• What to do: From the first line to the last, return the data exactly as written.
==== Record excerpts ====
(** * Compressor-and-splitter: a model of [compress.py]

    The development embeds the size-bounded splitter [split_pdf], the three
    compression strategies and the per-file pipeline of
    [NagarkotCompressorApp.run_process], and proves the properties the
    specification states about them.

    Layout:
    - [OsPath]: the [os.path] functions the program calls (POSIX flavour);
    - the world (file system, status table, trace) and the exception monad;
    - the external layer (PyMuPDF, Pillow, Ghostscript and the operating
      system are not part of the repository), taken as a record of
      parameters;
    - the program, function by function;
    - the theorems. *)

From Stdlib Require Import ZArith Floats Ascii String List Bool Lia.
From stdpp Require Import gmap strings list pretty.

Set Warnings "-inexact-float".
Local Open Scope Z_scope.

(* ------------------------------------------------------------------ *)
(** * [os.path] *)
(* ------------------------------------------------------------------ *)

Module OsPath.

(** Python slices [s[n:]] and [s[:n]] for [0 <= n]. *)
Fixpoint str_drop (n : nat) (s : string) : string :=
  match n, s with
  | O, _ => s
  | S n', String _ r => str_drop n' r
  | S _, EmptyString => EmptyString
  end.

Fixpoint str_take (n : nat) (s : string) : string :=
  match n, s with
  | O, _ => EmptyString
  | S n', String a r => String a (str_take n' r)
  | S _, EmptyString => EmptyString
  end.

(** [s.rfind(c)]: the highest index of [c] in [s], [-1] when absent. *)
Fixpoint rfind (c : ascii) (s : string) : Z :=
  match s with
  | EmptyString => -1
  | String a r =>
      let i := rfind c r in
      if 0 <=? i then i + 1
      else if Ascii.eqb a c then 0 else -1
  end.

Fixpoint has_char (c : ascii) (s : string) : bool :=
  match s with
  | EmptyString => false
  | String a r => Ascii.eqb a c || has_char c r
  end.

Definition sep : ascii := "/"%char.
Definition extsep : ascii := "."%char.

(** [s.endswith(sep)] and [s.startswith(sep)]. *)
Fixpoint endswith_sep (s : string) : bool :=
  match s with
  | EmptyString => false
  | String a EmptyString => Ascii.eqb a sep
  | String _ r => endswith_sep r
  end.

Definition startswith_sep (s : string) : bool :=
  match s with
  | String a _ => Ascii.eqb a sep
  | EmptyString => false
  end.

(** [posixpath.basename]: [i = p.rfind(sep) + 1; return p[i:]]. *)
Definition basename (p : string) : string :=
  str_drop (Z.to_nat (rfind sep p + 1)) p.

(** [posixpath.join(a, b)] with one component [b]. *)
Definition join (a b : string) : string :=
  if startswith_sep b then b
  else if (String.eqb a "" || endswith_sep a)%bool then a +:+ b
  else a +:+ String sep b.

(** [genericpath._splitext(p, sep, None, extsep)]: the extension starts at
    the last dot of the last component, unless that component consists of
    leading dots only up to there. *)
Fixpoint all_dots (s : string) : bool :=
  match s with
  | EmptyString => true
  | String a r => Ascii.eqb a extsep && all_dots r
  end.

Definition splitext (p : string) : string * string :=
  let sepIndex := rfind sep p in
  let dotIndex := rfind extsep p in
  if (sepIndex <? dotIndex)
     && negb (all_dots (str_drop (Z.to_nat (sepIndex + 1))
                                 (str_take (Z.to_nat dotIndex) p)))
  then (str_take (Z.to_nat dotIndex) p, str_drop (Z.to_nat dotIndex) p)
  else (p, EmptyString).

(** [needle in hay]. *)
Fixpoint str_contains (needle hay : string) : bool :=
  String.prefix needle hay
  || match hay with
     | EmptyString => false
     | String _ r => str_contains needle r
     end.

(** The file name of [pdf_path] without its extension ([base] in
    [run_process]). *)
Definition stem (pdf_path : string) : string :=
  (splitext (basename pdf_path)).1.

End OsPath.

(* ------------------------------------------------------------------ *)
(** * The world the program runs in *)
(* ------------------------------------------------------------------ *)

Abbreviation bytes := (list Byte.byte).

(** A row of the status table ([self.tree]): file name, size, status. *)
Record Row := mkRow { row_file : string; row_size : string; row_status : string }.

Inductive Strategy := ExternalGS | ContainerOptimize | Binarize.

(** What an observer of a run sees besides the files: each call of
    [update_status], each call of a compression function and each message
    box. *)
Inductive Event :=
| Status (file msg : string)
| Invoke (s : Strategy) (pdf_path output_path : string)
| Dialog (kind title msg : string).

Record World := mkWorld {
  fs : gmap string bytes;      (* path -> contents of the file *)
  tree : list Row;
  trace : list Event
}.

Definition with_fs (f : gmap string bytes → gmap string bytes) (w : World) : World :=
  mkWorld (f (fs w)) (tree w) (trace w).

Inductive exn :=
| FileNotFoundError | FileDataError | OSError | SameFileError
| ValueError | OverflowError | IndexError.

(** A computation ends with a value, with a raised exception, or is cut
    off because a loop used up its fuel. *)
Inductive outcome (A : Type) :=
| Ok (a : A)
| Raise (e : exn)
| OutOfFuel.
Arguments Ok {A} a.
Arguments Raise {A} e.
Arguments OutOfFuel {A}.

Definition M (A : Type) : Type := World → outcome A * World.

Definition ret {A} (a : A) : M A := λ w, (Ok a, w).
Definition raise {A} (e : exn) : M A := λ w, (Raise e, w).
Definition out_of_fuel {A} : M A := λ w, (OutOfFuel, w).

Definition bind {A B} (m : M A) (k : A → M B) : M B := λ w,
  match m w with
  | (Ok a, w') => k a w'
  | (Raise e, w') => (Raise e, w')
  | (OutOfFuel, w') => (OutOfFuel, w')
  end.

(** [try: m except Exception: h]. *)
Definition try_except {A} (m : M A) (h : exn → M A) : M A := λ w,
  match m w with
  | (Raise e, w') => h e w'
  | r => r
  end.

Declare Scope py_scope.
Delimit Scope py_scope with py.
Notation "x <- m ;; k" := (bind m (λ x, k))
  (at level 100, m at next level, right associativity) : py_scope.
Notation "m ;; k" := (bind m (λ _, k))
  (at level 100, right associativity) : py_scope.
Local Open Scope py_scope.

(** ** Files *)

Definition path_exists (path : string) : M bool := λ w,
  (Ok (bool_decide (is_Some (fs w !! path))), w).

Definition file_size (w : World) (path : string) : Z :=
  match fs w !! path with
  | Some b => Z.of_nat (length b)
  | None => 0
  end.

(** [get_file_size]: the size, or 0 on [FileNotFoundError]. *)
Definition get_file_size (path : string) : M Z := λ w, (Ok (file_size w path), w).

(** ** The status table *)

Fixpoint set_status (rows : list Row) (filename_base msg : string) : list Row :=
  match rows with
  | [] => []
  | r :: rest =>
      if decide (row_file r = filename_base)
      then mkRow (row_file r) (row_size r) msg :: rest
      else r :: set_status rest filename_base msg
  end.

(** [update_status]: the first row of that file gets the message. *)
Definition update_status (filename_base msg : string) : M unit := λ w,
  (Ok tt, mkWorld (fs w) (set_status (tree w) filename_base msg)
                  (trace w ++ [Status filename_base msg])).

Definition log (e : Event) : M unit := λ w,
  (Ok tt, mkWorld (fs w) (tree w) (trace w ++ [e])).

(* ------------------------------------------------------------------ *)
(** * Documents and the external layer *)
(* ------------------------------------------------------------------ *)

(** What a page holds: content of the source file, or an image placed by
    [insert_image] on a rectangle of the given width and height. *)
Inductive Item :=
| Native (stream : bytes)
| ImagePlaced (w h : float) (stream : bytes).

Record Page := mkPage {
  page_width : float;
  page_height : float;
  page_items : list Item
}.

(** [fitz.Pixmap]: width, height and the sample bytes. *)
Record Pixmap := mkPixmap { pix_width : Z; pix_height : Z; pix_samples : bytes }.

(** A mode "L" image as NumPy sees it: the uint8 pixels, row by row. *)
Record GrayImage := mkGray { img_width : Z; img_height : Z; img_pixels : bytes }.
====
• Task output:
(** * Compressor-and-splitter: a model of [compress.py]

    The development embeds the size-bounded splitter [split_pdf], the three
    compression strategies and the per-file pipeline of
    [NagarkotCompressorApp.run_process], and proves the properties the
    specification states about them.

    Layout:
    - [OsPath]: the [os.path] functions the program calls (POSIX flavour);
    - the world (file system, status table, trace) and the exception monad;
    - the external layer (PyMuPDF, Pillow, Ghostscript and the operating
      system are not part of the repository), taken as a record of
      parameters;
    - the program, function by function;
    - the theorems. *)

From Stdlib Require Import ZArith Floats Ascii String List Bool Lia.
From stdpp Require Import gmap strings list pretty.

Set Warnings "-inexact-float".
Local Open Scope Z_scope.

(* ------------------------------------------------------------------ *)
(** * [os.path] *)
(* ------------------------------------------------------------------ *)

Module OsPath.

(** Python slices [s[n:]] and [s[:n]] for [0 <= n]. *)
Fixpoint str_drop (n : nat) (s : string) : string :=
  match n, s with
  | O, _ => s
  | S n', String _ r => str_drop n' r
  | S _, EmptyString => EmptyString
  end.

Fixpoint str_take (n : nat) (s : string) : string :=
  match n, s with
  | O, _ => EmptyString
  | S n', String a r => String a (str_take n' r)
  | S _, EmptyString => EmptyString
  end.

(** [s.rfind(c)]: the highest index of [c] in [s], [-1] when absent. *)
Fixpoint rfind (c : ascii) (s : string) : Z :=
  match s with
  | EmptyString => -1
  | String a r =>
      let i := rfind c r in
      if 0 <=? i then i + 1
      else if Ascii.eqb a c then 0 else -1
  end.

Fixpoint has_char (c : ascii) (s : string) : bool :=
  match s with
  | EmptyString => false
  | String a r => Ascii.eqb a c || has_char c r
  end.

Definition sep : ascii := "/"%char.
Definition extsep : ascii := "."%char.

(** [s.endswith(sep)] and [s.startswith(sep)]. *)
Fixpoint endswith_sep (s : string) : bool :=
  match s with
  | EmptyString => false
  | String a EmptyString => Ascii.eqb a sep
  | String _ r => endswith_sep r
  end.

Definition startswith_sep (s : string) : bool :=
  match s with
  | String a _ => Ascii.eqb a sep
  | EmptyString => false
  end.

(** [posixpath.basename]: [i = p.rfind(sep) + 1; return p[i:]]. *)
Definition basename (p : string) : string :=
  str_drop (Z.to_nat (rfind sep p + 1)) p.

(** [posixpath.join(a, b)] with one component [b]. *)
Definition join (a b : string) : string :=
  if startswith_sep b then b
  else if (String.eqb a "" || endswith_sep a)%bool then a +:+ b
  else a +:+ String sep b.

(** [genericpath._splitext(p, sep, None, extsep)]: the extension starts at
    the last dot of the last component, unless that component consists of
    leading dots only up to there. *)
Fixpoint all_dots (s : string) : bool :=
  match s with
  | EmptyString => true
  | String a r => Ascii.eqb a extsep && all_dots r
  end.

Definition splitext (p : string) : string * string :=
  let sepIndex := rfind sep p in
  let dotIndex := rfind extsep p in
  if (sepIndex <? dotIndex)
     && negb (all_dots (str_drop (Z.to_nat (sepIndex + 1))
                                 (str_take (Z.to_nat dotIndex) p)))
  then (str_take (Z.to_nat dotIndex) p, str_drop (Z.to_nat dotIndex) p)
  else (p, EmptyString).

(** [needle in hay]. *)
Fixpoint str_contains (needle hay : string) : bool :=
  String.prefix needle hay
  || match hay with
     | EmptyString => false
     | String _ r => str_contains needle r
     end.

(** The file name of [pdf_path] without its extension ([base] in
    [run_process]). *)
Definition stem (pdf_path : string) : string :=
  (splitext (basename pdf_path)).1.

End OsPath.

(* ------------------------------------------------------------------ *)
(** * The world the program runs in *)
(* ------------------------------------------------------------------ *)

Abbreviation bytes := (list Byte.byte).

(** A row of the status table ([self.tree]): file name, size, status. *)
Record Row := mkRow { row_file : string; row_size : string; row_status : string }.

Inductive Strategy := ExternalGS | ContainerOptimize | Binarize.

(** What an observer of a run sees besides the files: each call of
    [update_status], each call of a compression function and each message
    box. *)
Inductive Event :=
| Status (file msg : string)
| Invoke (s : Strategy) (pdf_path output_path : string)
| Dialog (kind title msg : string).

Record World := mkWorld {
  fs : gmap string bytes;      (* path -> contents of the file *)
  tree : list Row;
  trace : list Event
}.

Definition with_fs (f : gmap string bytes → gmap string bytes) (w : World) : World :=
  mkWorld (f (fs w)) (tree w) (trace w).

Inductive exn :=
| FileNotFoundError | FileDataError | OSError | SameFileError
| ValueError | OverflowError | IndexError.

(** A computation ends with a value, with a raised exception, or is cut
    off because a loop used up its fuel. *)
Inductive outcome (A : Type) :=
| Ok (a : A)
| Raise (e : exn)
| OutOfFuel.
Arguments Ok {A} a.
Arguments Raise {A} e.
Arguments OutOfFuel {A}.

Definition M (A : Type) : Type := World → outcome A * World.

Definition ret {A} (a : A) : M A := λ w, (Ok a, w).
Definition raise {A} (e : exn) : M A := λ w, (Raise e, w).
Definition out_of_fuel {A} : M A := λ w, (OutOfFuel, w).

Definition bind {A B} (m : M A) (k : A → M B) : M B := λ w,
  match m w with
  | (Ok a, w') => k a w'
  | (Raise e, w') => (Raise e, w')
  | (OutOfFuel, w') => (OutOfFuel, w')
  end.

(** [try: m except Exception: h]. *)
Definition try_except {A} (m : M A) (h : exn → M A) : M A := λ w,
  match m w with
  | (Raise e, w') => h e w'
  | r => r
  end.

Declare Scope py_scope.
Delimit Scope py_scope with py.
Notation "x <- m ;; k" := (bind m (λ x, k))
  (at level 100, m at next level, right associativity) : py_scope.
Notation "m ;; k" := (bind m (λ _, k))
  (at level 100, right associativity) : py_scope.
Local Open Scope py_scope.

(** ** Files *)

Definition path_exists (path : string) : M bool := λ w,
  (Ok (bool_decide (is_Some (fs w !! path))), w).

Definition file_size (w : World) (path : string) : Z :=
  match fs w !! path with
  | Some b => Z.of_nat (length b)
  | None => 0
  end.

(** [get_file_size]: the size, or 0 on [FileNotFoundError]. *)
Definition get_file_size (path : string) : M Z := λ w, (Ok (file_size w path), w).

(** ** The status table *)

Fixpoint set_status (rows : list Row) (filename_base msg : string) : list Row :=
  match rows with
  | [] => []
  | r :: rest =>
      if decide (row_file r = filename_base)
      then mkRow (row_file r) (row_size r) msg :: rest
      else r :: set_status rest filename_base msg
  end.

(** [update_status]: the first row of that file gets the message. *)
Definition update_status (filename_base msg : string) : M unit := λ w,
  (Ok tt, mkWorld (fs w) (set_status (tree w) filename_base msg)
                  (trace w ++ [Status filename_base msg])).

Definition log (e : Event) : M unit := λ w,
  (Ok tt, mkWorld (fs w) (tree w) (trace w ++ [e])).

(* ------------------------------------------------------------------ *)
(** * Documents and the external layer *)
(* ------------------------------------------------------------------ *)

(** What a page holds: content of the source file, or an image placed by
    [insert_image] on a rectangle of the given width and height. *)
Inductive Item :=
| Native (stream : bytes)
| ImagePlaced (w h : float) (stream : bytes).

Record Page := mkPage {
  page_width : float;
  page_height : float;
  page_items : list Item
}.

(** [fitz.Pixmap]: width, height and the sample bytes. *)
Record Pixmap := mkPixmap { pix_width : Z; pix_height : Z; pix_samples : bytes }.

(** A mode "L" image as NumPy sees it: the uint8 pixels, row by row. *)
Record GrayImage := mkGray { img_width : Z; img_height : Z; img_pixels : bytes }.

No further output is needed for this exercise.